Talking With the Dead: Part 2
Until the early 19th century, Venetians usually buried their dead under paving stones within the central city: not a salutary practice, particularly in times of pestilence. So the Austrian government-in-occupation decreed in 1837 that San Michele would be the only possible burial ground for most Venetians. There are much older graveyards though: the 14th Century Jewish burial ground on the Lido, the hospital cemeteries and the communal plague pits on the Lazzaretti islands.
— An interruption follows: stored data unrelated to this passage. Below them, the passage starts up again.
(** What holds of the sharing of attempts.  The socket held in
    [nativeWebSocket] is returned at once when its state is OPEN.
    While the marker [connectionPromise] is set and that socket is not
    open, a call returns the attempt the marker names and creates no
    socket, and the marker names a socket that is connecting.  Calls
    made in a row while no connection is open return one and the same
    promise and between them create at most one socket; that promise is
    fulfilled with the socket when it opens and rejected when it
    fails. *)
Lemma attempt_is_shared_while_marked w :
  reachable w ->
  (forall ws, nativeWebSocket w = Some ws -> socket_state w ws = Some OPEN ->
     getWebSocket w = (Immediate ws, w)) /\
  (forall p, open_connection w = None -> connectionPromise w = Some p ->
     connecting w p /\
     getWebSocket w
     = (Awaiting p, emit (console_log "Waiting for an existing connection attempt...") w)) /\
  (open_connection w = None ->
   forall n, exists p,
     (acquire (S n) w).1 = replicate (S n) (Awaiting p) /\
     connectionPromise (acquire (S n) w).2 = Some p /\
     sockets (acquire (S n) w).2
       = sockets w ++ match connectionPromise w with Some _ => [] | None => [new_socket] end) /\
  (forall p w', connecting w p ->
     (step (SocketOpen p) w = Some w' -> await (Awaiting p) w' = Some (Normal p)) /\
     (step (SocketError p) w = Some w' ->
      await (Awaiting p) w' = Some (Throw ConnectionFailed))).
Proof.
  intros Hr. pose proof (reachable_connection_invariant w Hr) as Hinv.
  split.
  { intros ws Hn Hst. apply getWebSocket_open. unfold open_connection, is_open.
    rewrite Hn. apply socket_state_lookup in Hst as (s & -> & ->). reflexivity. }
  split.
  { intros p Ho Hp. split; [apply (proj1 Hinv), Hp|].
    apply getWebSocket_pending; assumption. }
  split; [intros Ho n; apply acquire_shared, Ho|].
  intros p w' Hc. split.
  - apply settled_by_open; assumption.
  - apply settled_by_error; assumption.
Qed.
From one of these comes the virally dispersed story of the skeleton that couldn’t talk at all. Matteo Borrini, of the University of Florence, found the skeleton of a woman with a small brick in her mouth while excavating mass graves of victims of the Venetian plague of 1576 buried on Lazzaretto Nuovo. There is evidence to suggest some people In the Middle Ages believed that the plague was spread by ‘vampires’ which, rather than drinking people’s blood, spread disease by chewing on their shrouds after dying. Gravediggers put bricks in the mouths of suspected vampires to stop them doing this. The belief in vampires probably arose because blood is sometimes expelled from the mouths of the dead, causing the shroud to sink inwards and tear. The Wichita State University in Kansas found similar skeletons in Poland.
Another skeleton that couldn’t talk is that of Mother Vittora Gregoris, from the Convent of San Francesco Alla Vigna, who died in 1947 ‘in the odour of sanctity’. Her tomb is in the section reserved for nuns on San Michele. When near death, the nun told other sisters that when her grave was opened, her body wouldn’t be found. The exhumation took place after only six years: the coffin only contained her clothes and a rosary, but no traces of her bones or body were found…
The disappearing dead: it’s a thought I’ve harboured for some time – that we are alive in this world as long as someone exists who holds our image within their living memory. This memory slowly and naturally fades over time until, whilst continuing to influence our ancestors genetically, we once more dissolve into nothing.